§ Exercise goal: In the answer, every entry must appear exactly as given.

------ Material supplied ------

(** * A shallow embedding of grader_0.py (AI-assisted grader)

    The Python program is modelled as follows.
    - Python [str] values are Stdlib [string]s (ASCII characters).
    - Python [float] values are exact rationals [Q].  The only float
      operations of the program are [float(...)] on a [0-9.]+ string,
      [min]/[max] against the constants 0.0 and 10.0 and the running sum
      [total_score += score]; rounding to binary64 is monotone and
      leaves 0.0, 5.0 and 10.0 exact, so the order facts proved here
      hold for both.
    - Exceptions are an [outcome] and statements run in a state/exception
      monad [M] over the part of the world the program touches: the
      files and directories on disk, the rows of the CSV report and the
      lines printed to the console.
    - The external services (ollama, the PDF reader, the zip reader) are
      inputs: the inference endpoint is a function from the prompt to an
      optional reply ([None] when the call raises), the PDF is its list of
      page texts, an archive is its name and the outcome of extraction. *)

From Stdlib Require Import String Ascii List Bool ZArith QArith Lia Lqa.
Import ListNotations.
Open Scope nat_scope.
Open Scope string_scope.

(* ------------------------------------------------------------------ *)
(** ** Python string helpers *)

Definition nl : ascii := Ascii.ascii_of_nat 10.
Definition nl_s : string := String nl EmptyString.

(** ["\n".join(xs)] *)
Definition py_join_nl (xs : list string) : string := String.concat nl_s xs.

(** Characters for which Python's [str.isspace] holds, restricted to ASCII:
    \t \n \x0b \x0c \r, \x1c-\x1f and the space. *)
Definition is_py_space (c : ascii) : bool :=
  let n := Ascii.nat_of_ascii c in
  (((9 <=? n) && (n <=? 13)) || ((28 <=? n) && (n <=? 32)))%nat.

Fixpoint drop_spaces (l : list ascii) : list ascii :=
  match l with
  | [] => []
  | c :: l' => if is_py_space c then drop_spaces l' else l
  end.

(** [s.strip()] *)
Definition py_strip (s : string) : string :=
  string_of_list_ascii
    (rev (drop_spaces (rev (drop_spaces (list_ascii_of_string s))))).

(** [s.split(sep)] for a one-character separator. *)
Fixpoint py_split (sep : ascii) (s : string) : list string :=
  match s with
  | EmptyString => [EmptyString]
  | String c s' =>
      let rest := py_split sep s' in
      if Ascii.eqb c sep then EmptyString :: rest
      else match rest with
           | x :: xs => String c x :: xs
           | [] => [String c EmptyString]
           end
  end.

(** [s.rfind(c)], with [-1] as [None]. *)
Fixpoint py_rfind (c : ascii) (s : string) : option nat :=
  match s with
  | EmptyString => None
  | String d s' =>
      match py_rfind c s' with
      | Some i => Some (S i)
      | None => if Ascii.eqb c d then Some 0 else None
      end
  end.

------

§ Task output:
(** * A shallow embedding of grader_0.py (AI-assisted grader)

    The Python program is modelled as follows.
    - Python [str] values are Stdlib [string]s (ASCII characters).
    - Python [float] values are exact rationals [Q].  The only float
      operations of the program are [float(...)] on a [0-9.]+ string,
      [min]/[max] against the constants 0.0 and 10.0 and the running sum
      [total_score += score]; rounding to binary64 is monotone and
      leaves 0.0, 5.0 and 10.0 exact, so the order facts proved here
      hold for both.
    - Exceptions are an [outcome] and statements run in a state/exception
      monad [M] over the part of the world the program touches: the
      files and directories on disk, the rows of the CSV report and the
      lines printed to the console.
    - The external services (ollama, the PDF reader, the zip reader) are
      inputs: the inference endpoint is a function from the prompt to an
      optional reply ([None] when the call raises), the PDF is its list of
      page texts, an archive is its name and the outcome of extraction. *)

From Stdlib Require Import String Ascii List Bool ZArith QArith Lia Lqa.
Import ListNotations.
Open Scope nat_scope.
Open Scope string_scope.

(* ------------------------------------------------------------------ *)
(** ** Python string helpers *)

Definition nl : ascii := Ascii.ascii_of_nat 10.
Definition nl_s : string := String nl EmptyString.

(** ["\n".join(xs)] *)
Definition py_join_nl (xs : list string) : string := String.concat nl_s xs.

(** Characters for which Python's [str.isspace] holds, restricted to ASCII:
    \t \n \x0b \x0c \r, \x1c-\x1f and the space. *)
Definition is_py_space (c : ascii) : bool :=
  let n := Ascii.nat_of_ascii c in
  (((9 <=? n) && (n <=? 13)) || ((28 <=? n) && (n <=? 32)))%nat.

Fixpoint drop_spaces (l : list ascii) : list ascii :=
  match l with
  | [] => []
  | c :: l' => if is_py_space c then drop_spaces l' else l
  end.

(** [s.strip()] *)
Definition py_strip (s : string) : string :=
  string_of_list_ascii
    (rev (drop_spaces (rev (drop_spaces (list_ascii_of_string s))))).

(** [s.split(sep)] for a one-character separator. *)
Fixpoint py_split (sep : ascii) (s : string) : list string :=
  match s with
  | EmptyString => [EmptyString]
  | String c s' =>
      let rest := py_split sep s' in
      if Ascii.eqb c sep then EmptyString :: rest
      else match rest with
           | x :: xs => String c x :: xs
           | [] => [String c EmptyString]
           end
  end.

(** [s.rfind(c)], with [-1] as [None]. *)
Fixpoint py_rfind (c : ascii) (s : string) : option nat :=
  match s with
  | EmptyString => None
  | String d s' =>
      match py_rfind c s' with
      | Some i => Some (S i)
      | None => if Ascii.eqb c d then Some 0 else None
      end
  end.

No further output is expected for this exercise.